— TASK PROMPT —
The lines below are to be quoted exactly, from the first through the one that contains "(** [l[i]] for".
──────────────────────────────
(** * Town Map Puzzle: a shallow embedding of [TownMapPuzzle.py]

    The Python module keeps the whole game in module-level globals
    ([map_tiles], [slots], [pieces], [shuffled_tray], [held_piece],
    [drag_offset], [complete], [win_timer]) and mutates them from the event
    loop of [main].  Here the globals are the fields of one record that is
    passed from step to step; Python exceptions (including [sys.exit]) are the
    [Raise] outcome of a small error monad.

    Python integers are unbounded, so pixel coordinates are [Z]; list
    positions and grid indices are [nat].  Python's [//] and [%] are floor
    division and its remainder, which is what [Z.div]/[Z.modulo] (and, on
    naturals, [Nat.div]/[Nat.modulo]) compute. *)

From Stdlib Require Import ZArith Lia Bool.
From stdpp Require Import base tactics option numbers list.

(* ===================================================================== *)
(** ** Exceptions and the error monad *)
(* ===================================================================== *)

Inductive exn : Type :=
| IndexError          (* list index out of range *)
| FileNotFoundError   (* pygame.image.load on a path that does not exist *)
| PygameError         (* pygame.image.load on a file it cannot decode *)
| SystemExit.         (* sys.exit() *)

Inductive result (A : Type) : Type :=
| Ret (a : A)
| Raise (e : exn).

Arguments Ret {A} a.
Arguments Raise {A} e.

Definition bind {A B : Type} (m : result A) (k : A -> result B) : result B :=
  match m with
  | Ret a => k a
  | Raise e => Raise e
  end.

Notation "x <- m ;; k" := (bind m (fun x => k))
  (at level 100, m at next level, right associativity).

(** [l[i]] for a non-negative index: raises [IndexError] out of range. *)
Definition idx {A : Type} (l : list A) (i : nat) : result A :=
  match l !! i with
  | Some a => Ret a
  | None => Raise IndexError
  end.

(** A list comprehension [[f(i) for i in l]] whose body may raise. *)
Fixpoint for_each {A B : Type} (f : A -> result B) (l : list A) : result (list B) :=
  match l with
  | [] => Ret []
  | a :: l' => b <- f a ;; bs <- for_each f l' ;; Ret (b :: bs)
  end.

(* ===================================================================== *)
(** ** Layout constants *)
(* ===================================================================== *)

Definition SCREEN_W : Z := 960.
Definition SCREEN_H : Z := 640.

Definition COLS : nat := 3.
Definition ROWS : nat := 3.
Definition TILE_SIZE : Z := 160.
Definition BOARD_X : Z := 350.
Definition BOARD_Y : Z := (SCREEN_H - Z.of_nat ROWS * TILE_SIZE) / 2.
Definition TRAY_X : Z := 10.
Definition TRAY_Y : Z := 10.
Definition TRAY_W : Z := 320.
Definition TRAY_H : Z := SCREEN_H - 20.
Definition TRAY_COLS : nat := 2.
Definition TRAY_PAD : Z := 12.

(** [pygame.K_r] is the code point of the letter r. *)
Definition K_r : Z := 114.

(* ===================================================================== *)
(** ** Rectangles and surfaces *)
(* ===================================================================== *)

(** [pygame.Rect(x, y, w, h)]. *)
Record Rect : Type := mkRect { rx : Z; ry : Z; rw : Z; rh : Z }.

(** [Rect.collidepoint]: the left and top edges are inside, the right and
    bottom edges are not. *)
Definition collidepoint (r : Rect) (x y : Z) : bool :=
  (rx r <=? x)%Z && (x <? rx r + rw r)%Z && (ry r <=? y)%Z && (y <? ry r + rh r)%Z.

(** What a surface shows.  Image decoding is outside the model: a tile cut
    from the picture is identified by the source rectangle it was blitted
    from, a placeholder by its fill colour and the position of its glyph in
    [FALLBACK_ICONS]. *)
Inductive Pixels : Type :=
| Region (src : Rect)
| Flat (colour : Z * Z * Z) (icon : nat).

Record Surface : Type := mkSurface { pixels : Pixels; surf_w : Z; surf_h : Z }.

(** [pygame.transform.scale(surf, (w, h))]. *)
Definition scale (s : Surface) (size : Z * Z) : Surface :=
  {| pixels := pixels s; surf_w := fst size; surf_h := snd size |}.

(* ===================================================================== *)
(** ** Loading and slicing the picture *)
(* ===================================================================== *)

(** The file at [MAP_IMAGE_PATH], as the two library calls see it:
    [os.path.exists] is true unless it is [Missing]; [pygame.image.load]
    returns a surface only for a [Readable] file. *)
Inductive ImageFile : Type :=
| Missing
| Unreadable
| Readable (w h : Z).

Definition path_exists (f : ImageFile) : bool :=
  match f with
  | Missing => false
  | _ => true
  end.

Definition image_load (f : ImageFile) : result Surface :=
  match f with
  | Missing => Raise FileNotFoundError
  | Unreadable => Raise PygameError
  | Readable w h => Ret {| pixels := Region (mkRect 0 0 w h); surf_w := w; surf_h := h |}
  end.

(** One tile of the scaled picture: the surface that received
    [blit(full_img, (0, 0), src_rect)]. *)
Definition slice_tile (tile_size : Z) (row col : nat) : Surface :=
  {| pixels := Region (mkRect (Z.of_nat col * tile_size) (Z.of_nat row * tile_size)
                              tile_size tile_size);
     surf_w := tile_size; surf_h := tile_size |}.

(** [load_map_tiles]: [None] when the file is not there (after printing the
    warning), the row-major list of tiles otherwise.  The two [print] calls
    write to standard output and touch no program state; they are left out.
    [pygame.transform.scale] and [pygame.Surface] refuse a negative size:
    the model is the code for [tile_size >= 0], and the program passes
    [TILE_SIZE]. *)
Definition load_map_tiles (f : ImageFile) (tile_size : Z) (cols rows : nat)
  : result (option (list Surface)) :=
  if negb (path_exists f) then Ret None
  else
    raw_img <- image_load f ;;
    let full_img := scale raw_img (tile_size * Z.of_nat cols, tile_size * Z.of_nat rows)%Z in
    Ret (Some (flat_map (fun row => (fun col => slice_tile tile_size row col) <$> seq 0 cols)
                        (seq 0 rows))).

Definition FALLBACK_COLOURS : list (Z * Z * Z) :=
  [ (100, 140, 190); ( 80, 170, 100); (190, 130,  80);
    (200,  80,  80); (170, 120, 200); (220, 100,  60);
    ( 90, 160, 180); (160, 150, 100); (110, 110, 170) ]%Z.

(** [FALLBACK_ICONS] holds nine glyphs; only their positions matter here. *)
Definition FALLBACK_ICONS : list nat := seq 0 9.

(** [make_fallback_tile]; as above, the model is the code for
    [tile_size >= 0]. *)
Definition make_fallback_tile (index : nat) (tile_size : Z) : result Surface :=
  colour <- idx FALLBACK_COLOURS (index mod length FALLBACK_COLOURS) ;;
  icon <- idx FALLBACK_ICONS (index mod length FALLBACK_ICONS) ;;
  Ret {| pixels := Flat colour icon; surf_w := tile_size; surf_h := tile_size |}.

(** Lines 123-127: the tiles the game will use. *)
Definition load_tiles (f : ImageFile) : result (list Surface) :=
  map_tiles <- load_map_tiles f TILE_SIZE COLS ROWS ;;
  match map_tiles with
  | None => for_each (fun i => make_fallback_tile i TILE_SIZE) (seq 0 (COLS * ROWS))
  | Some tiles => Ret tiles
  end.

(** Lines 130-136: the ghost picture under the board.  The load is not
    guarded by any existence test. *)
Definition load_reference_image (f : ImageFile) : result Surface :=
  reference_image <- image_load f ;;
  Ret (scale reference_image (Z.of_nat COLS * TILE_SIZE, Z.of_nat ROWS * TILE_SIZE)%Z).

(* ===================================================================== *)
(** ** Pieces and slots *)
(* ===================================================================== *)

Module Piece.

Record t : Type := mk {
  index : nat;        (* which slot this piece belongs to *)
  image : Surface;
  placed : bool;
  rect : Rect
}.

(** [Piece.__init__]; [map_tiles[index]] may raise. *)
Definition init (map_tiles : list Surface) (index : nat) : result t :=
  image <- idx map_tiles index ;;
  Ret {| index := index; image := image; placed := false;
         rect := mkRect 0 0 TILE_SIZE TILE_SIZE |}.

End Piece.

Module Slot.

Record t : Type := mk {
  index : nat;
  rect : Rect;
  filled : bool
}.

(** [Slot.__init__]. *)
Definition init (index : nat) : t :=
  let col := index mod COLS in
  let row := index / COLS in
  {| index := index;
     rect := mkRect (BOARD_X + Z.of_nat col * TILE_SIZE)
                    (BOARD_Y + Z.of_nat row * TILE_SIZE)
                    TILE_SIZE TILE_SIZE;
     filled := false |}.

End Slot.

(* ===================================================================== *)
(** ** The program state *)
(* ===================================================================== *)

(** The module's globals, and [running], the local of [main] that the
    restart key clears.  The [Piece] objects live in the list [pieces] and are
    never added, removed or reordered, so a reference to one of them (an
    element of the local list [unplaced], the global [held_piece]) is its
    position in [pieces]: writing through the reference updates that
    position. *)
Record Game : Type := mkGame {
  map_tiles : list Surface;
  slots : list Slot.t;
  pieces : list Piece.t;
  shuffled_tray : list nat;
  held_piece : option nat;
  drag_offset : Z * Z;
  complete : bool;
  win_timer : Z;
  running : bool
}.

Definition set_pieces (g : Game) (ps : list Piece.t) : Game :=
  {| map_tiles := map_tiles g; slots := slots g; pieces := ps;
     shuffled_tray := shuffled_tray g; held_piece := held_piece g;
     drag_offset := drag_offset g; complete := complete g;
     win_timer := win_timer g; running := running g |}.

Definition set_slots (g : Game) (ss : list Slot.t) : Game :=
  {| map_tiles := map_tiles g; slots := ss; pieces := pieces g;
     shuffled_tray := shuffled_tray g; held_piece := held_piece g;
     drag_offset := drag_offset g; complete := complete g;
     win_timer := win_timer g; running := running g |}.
──────────────────────────────
— ANSWER AREA —
(** * Town Map Puzzle: a shallow embedding of [TownMapPuzzle.py]

    The Python module keeps the whole game in module-level globals
    ([map_tiles], [slots], [pieces], [shuffled_tray], [held_piece],
    [drag_offset], [complete], [win_timer]) and mutates them from the event
    loop of [main].  Here the globals are the fields of one record that is
    passed from step to step; Python exceptions (including [sys.exit]) are the
    [Raise] outcome of a small error monad.

    Python integers are unbounded, so pixel coordinates are [Z]; list
    positions and grid indices are [nat].  Python's [//] and [%] are floor
    division and its remainder, which is what [Z.div]/[Z.modulo] (and, on
    naturals, [Nat.div]/[Nat.modulo]) compute. *)

From Stdlib Require Import ZArith Lia Bool.
From stdpp Require Import base tactics option numbers list.

(* ===================================================================== *)
(** ** Exceptions and the error monad *)
(* ===================================================================== *)

Inductive exn : Type :=
| IndexError          (* list index out of range *)
| FileNotFoundError   (* pygame.image.load on a path that does not exist *)
| PygameError         (* pygame.image.load on a file it cannot decode *)
| SystemExit.         (* sys.exit() *)

Inductive result (A : Type) : Type :=
| Ret (a : A)
| Raise (e : exn).

Arguments Ret {A} a.
Arguments Raise {A} e.

Definition bind {A B : Type} (m : result A) (k : A -> result B) : result B :=
  match m with
  | Ret a => k a
  | Raise e => Raise e
  end.

Notation "x <- m ;; k" := (bind m (fun x => k))
  (at level 100, m at next level, right associativity).

(** [l[i]] for a non-negative index: raises [IndexError] out of range. *)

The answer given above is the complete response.